Andreas Sigismund Marggraf (/de/; 3 March 1709 – 7 August 1782) was a German chemist from Berlin, then capital of the Margraviate of Brandenburg, and a pioneer of analytical chemistry. He isolated zinc in 1746 by heating calamine and carbon. Though he was not the first to do so, Marggraf is credited with carefully describing the process and establishing its basic theory. In 1747, Marggraf announced his discovery of sugar in beets and devised a method using alcohol to extract it. His student Franz Achard later devised an economical industrial method to extract the sugar in its pure form.

==Life==
Andreas Sigismund Marggraf was the son of the pharmacist Henning Christian Marggraf (1680–1754), who owned a pharmacy in Berlin and lectured at the Collegium Medico-Chirurgicum (medical/surgical school). Marggraf came in contact with the pharmaceutical and medical business early and started studying at the medical school in 1725. He studied with Caspar Neumann in Berlin, visited pharmacies in other cities, including Frankfurt am Main and Strasbourg and attended lectures at the University of Halle. He worked in his father's pharmacy and focused his work on chemistry. In later life he helped to reorganize the Societät der Wissenschaften into the Akademie der Wissenschaften (Prussian Academy of Science) and became the director of the physics section in 1760. In 1774 he had a stroke, and continued working at the laboratories of the Akademie until his retirement in 1781.

==Scientific work==
Marggraf introduced several new methods into experimental chemistry. He used precipitation methods for analysis, such as the Prussian blue reaction for the detection of iron. Marggraf's major work in inorganic chemistry included the improved production of phosphorus from urine and the detection of alkali metal salts in plant ash and their identification by flame test. Before his 1762 work, (al)chemists did not systematically distinguish between potassium and sodium salts.

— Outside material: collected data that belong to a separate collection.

(* ===== verification/Chat.v ===== *)
(** In-session chat: [core/messaging/src/chat.rs]. *)
From S2P Require Import Prelude Text.
#[local] Open Scope N_scope.

Definition SURVIVAL_TIER_BPS : N := 48000.
Definition CHAT_MAX_TEXT_BYTES : N := 256.

Inductive ChatError := TextTooLong (len : N).

Record ChatMessage := mkMessage { text : str }.

Definition byte_len (m : ChatMessage) : N := str_len (text m).

Record ChatSession := mkSession { outbox : list ChatMessage }.

Definition new : ChatSession := {| outbox := [] |}.

(** [ChatSession::send]; the message it returns is the last of the outbox. *)
Definition send (s : ChatSession) (t : str) : ChatSession * result ChatError ChatMessage :=
  if CHAT_MAX_TEXT_BYTES <? str_len t then (s, Err (TextTooLong (str_len t)))
  else ({| outbox := outbox s ++ [{| text := t |}] |}, Ok {| text := t |}).

Definition drain (s : ChatSession) : ChatSession * list ChatMessage :=
  ({| outbox := [] |}, outbox s).

(** A session's life: texts offered, and drains by the transport; the result is
    everything handed to the transport. *)
Inductive Op := Send (t : str) | Drain.

Fixpoint run (s : ChatSession) (ops : list Op) : ChatSession * list ChatMessage :=
  match ops with
  | [] => (s, [])
  | Send t :: ops => run (fst (send s t)) ops
  | Drain :: ops =>
      let '(s, ms) := drain s in
      let '(s, ms') := run s ops in (s, ms ++ ms')
  end.

(** The texts a run accepts, in order. *)
Fixpoint accepted (ops : list Op) : list ChatMessage :=
  match ops with
  | [] => []
  | Send t :: ops => if str_len t <=? CHAT_MAX_TEXT_BYTES then mkMessage t :: accepted ops else accepted ops
  | Drain :: ops => accepted ops
  end.

(** ** Lemmas *)
Lemma run_accepts s ops :
  snd (run s ops) ++ outbox (fst (run s ops)) = outbox s ++ accepted ops.
Proof.
  revert s. induction ops as [|[t|] ops IH]; intros s; cbn [run accepted].
  - by rewrite app_nil_r.
  - rewrite IH. unfold send. rewrite N.leb_antisym.
    destruct (CHAT_MAX_TEXT_BYTES <? str_len t); cbn [fst outbox negb]; [done|]. by rewrite <- app_assoc.
  - cbn. specialize (IH {| outbox := [] |}). destruct (run {| outbox := [] |} ops) as [s' ms'].
    cbn in *. by rewrite <- app_assoc, IH.
Qed.

Lemma accepted_short ops : Forall (fun m => byte_len m <= CHAT_MAX_TEXT_BYTES) (accepted ops).
Proof.
  induction ops as [|[t|] ops IH]; cbn [accepted]; [constructor| |done].
  case_ifs; [by constructor|done].
Qed.
(** the last signature commits to the whole log: two logs that verify under
    the same key and end with the same signature have the same number of entries
    and agree on every event, capability, identity key and time ([None] and the
    empty capability being one claim), unless the keyed hash collides on the very
    messages the two verifications hash. *)
Theorem last_signature_binds (k : list byte) (es es' : list AuditEntry) (e e' : AuditEntry) :
  verify_entries (es ++ [e]) k = true -> verify_entries (es' ++ [e']) k = true ->
  Forall entry_ok (es ++ [e]) -> Forall entry_ok (es' ++ [e']) ->
  signature e = signature e' ->
  Forall2 same_claim (es ++ [e]) (es' ++ [e']) \/ hash_failure k (es ++ [e]) (es' ++ [e']).
Proof.
  intros Hv Hv' Hok Hok' Hs. apply chain_binds; [done..|]. rewrite !chain_after_snoc. by rewrite Hs.
Qed.

Lemma last_signature_binds_witness :
  let k := repeat Byte.x07 32 in
  let es := entries (append (append (new k) [0x76] (Some [0x63]) 1) [0x65] None 2) in
  let es' := entries (append (append (new k) [0x76] (Some [0x63]) 1) [0x65] (Some []) 2) in
  Forall2 same_claim es es' \/ hash_failure k es es'.
Proof.
  cbn zeta.
  refine (last_signature_binds (repeat Byte.x07 32) [_] [_] _ _ _ _ _ _ _);
    [vm_compute; reflexivity|vm_compute; reflexivity| | |vm_compute; reflexivity];
    (apply Forall_cons; split; [|apply Forall_cons; split; [|constructor]]; repeat split; repeat constructor).
Defined.
(* ===== verification/ChunkCache.v ===== *)
(** The per-peer chunk dedup index: [core/xfer/src/cache.rs] and its file-backed
    form [core/xfer/src/persistent_cache.rs].

    [ChunkCache] is the trait: the client code, [split_delta] and
    [confirm_delivered], is verified against its laws, which both
    implementations satisfy. *)
From S2P Require Import Prelude Persist.
#[local] Open Scope N_scope.

Abbreviation ChunkHash := (list byte) (only parsing).

(** ** The trait *)
Class ChunkCache (C : Type) := {
  contains : C -> ChunkHash -> bool;
  insert_chunk : C -> ChunkHash -> C;
  remove_chunk : C -> ChunkHash -> C;
  contains_insert : forall c id id',
    contains (insert_chunk c id) id' = (bool_decide (id = id') || contains c id')%bool;
  contains_remove : forall c id id',
    contains (remove_chunk c id) id' = (negb (bool_decide (id = id')) && contains c id')%bool;
}.

(** ** The in-memory cache *)
Record InMemoryChunkCache := mkInMemory { known : gset ChunkHash }.

Definition new : InMemoryChunkCache := {| known := ∅ |}.
Definition mem_contains (c : InMemoryChunkCache) (id : ChunkHash) : bool := bool_decide (id ∈ known c).
Definition mem_insert (c : InMemoryChunkCache) (id : ChunkHash) : InMemoryChunkCache :=
  {| known := {[ id ]} ∪ known c |}.
Definition mem_remove (c : InMemoryChunkCache) (id : ChunkHash) : InMemoryChunkCache :=
  {| known := known c ∖ {[ id ]} |}.

(** ** Delta transfer *)
Record TransferManifest := mkManifest { chunk_ids : list ChunkHash; total_bytes : N }.

Definition chunk_count (m : TransferManifest) : N := lenN (chunk_ids m).

Definition split_delta `{ChunkCache C} (chunks : list ChunkHash) (cache : C) :
    list ChunkHash * list ChunkHash :=
  fold_left (fun '(to_send, already_cached) id =>
    if contains cache id then (to_send, already_cached ++ [id])
    else (to_send ++ [id], already_cached)) chunks ([], []).

Definition confirm_delivered `{ChunkCache C} (cache : C) (ids : list ChunkHash) : C :=
  fold_left insert_chunk ids cache.

(** ** The file-backed cache

    [pfile] is what the file holds after the writes; a write error, which the
    code ignores, and a crash are cuts of it. *)
Definition TAG_INSERT : N := 0x01.
Definition TAG_REMOVE : N := 0x00.
Definition ENTRY_LEN : N := 33.

Record PersistentChunkCache := mkPersistent {
  pknown : gset ChunkHash;
  pfile : list byte;
  log_entries : N;
}.

Definition log_entry (tag : N) (id : ChunkHash) : list byte := byte_of tag :: id.

(** One iteration of the loop of [load]. *)
Definition replay (known : gset ChunkHash) (entry : list byte) : gset ChunkHash :=
  match entry with
  | tag :: id =>
      if Byte.to_N tag =? TAG_INSERT then {[ id ]} ∪ known else known ∖ {[ id ]}
  | [] => known
  end.

(** [load], on the contents of the file, if it exists. *)
Definition load (contents : option (list byte)) : gset ChunkHash * N :=
  match contents with
  | None => (∅, 0)
  | Some l => let rs := records ENTRY_LEN l in (fold_left replay rs ∅, lenN rs)
  end.

(** [compact]; [iter] is the order in which the hash set is iterated. *)
Definition compact (iter : gset ChunkHash -> list ChunkHash) (live : gset ChunkHash) : list byte :=
  concat (map (log_entry TAG_INSERT) (iter live)).

Definition open_cache (iter : gset ChunkHash -> list ChunkHash) (contents : option (list byte)) :
    PersistentChunkCache :=
  let '(known, n) := load contents in
  let compaction_threshold := sat_add 64 (N.min (N.of_nat (size known) * 2) (u_max 64)) 64 in
  if compaction_threshold <? n
  then {| pknown := known; pfile := compact iter known; log_entries := N.of_nat (size known) |}
  else {| pknown := known; pfile := default [] contents; log_entries := n |}.

Definition append_entry (c : PersistentChunkCache) (tag : N) (id : ChunkHash) :
    PersistentChunkCache :=
  {| pknown := pknown c; pfile := pfile c ++ log_entry tag id;
     log_entries := log_entries c + 1 |}.

Definition p_contains (c : PersistentChunkCache) (id : ChunkHash) : bool :=
  bool_decide (id ∈ pknown c).

(** [HashSet::insert] and [remove] tell whether the set changed. *)
Definition p_insert (c : PersistentChunkCache) (id : ChunkHash) : PersistentChunkCache :=
  if bool_decide (id ∈ pknown c) then c
  else append_entry {| pknown := {[ id ]} ∪ pknown c; pfile := pfile c;
                       log_entries := log_entries c |} TAG_INSERT id.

His extraction of sugar from beets, which was then only available from sugarcane, was the starting point for the sugar industry in Europe, and the modern sugar industry in the world. Although Marggraf recognized the economic impact of his discovery, he did not pursue it. Marggraf's student Franz Achard, completed the work and developed an economic extraction method for sugar from sugar beet. Other students of Marggraf included Johann Gottlob Lehmann, Franz Carl Achard and probably Valentin Rose the Elder and Martin Heinrich Klaproth. He was the first to isolate glucose from raisins in 1747.

===Isolation of zinc===

Marggraf had isolated zinc in 1746 by heating a mixture of calamine and carbon in a closed vessel without copper. He was unaware that the same process had been developed (and patented) by William Champion in England around 1738–1740 and by Anton von Swab in Sweden around 1742. However, Marggraf described the process in great detail and established its basic theory, for which he is often credited with isolation of zinc. This procedure became commercially practical by 1752.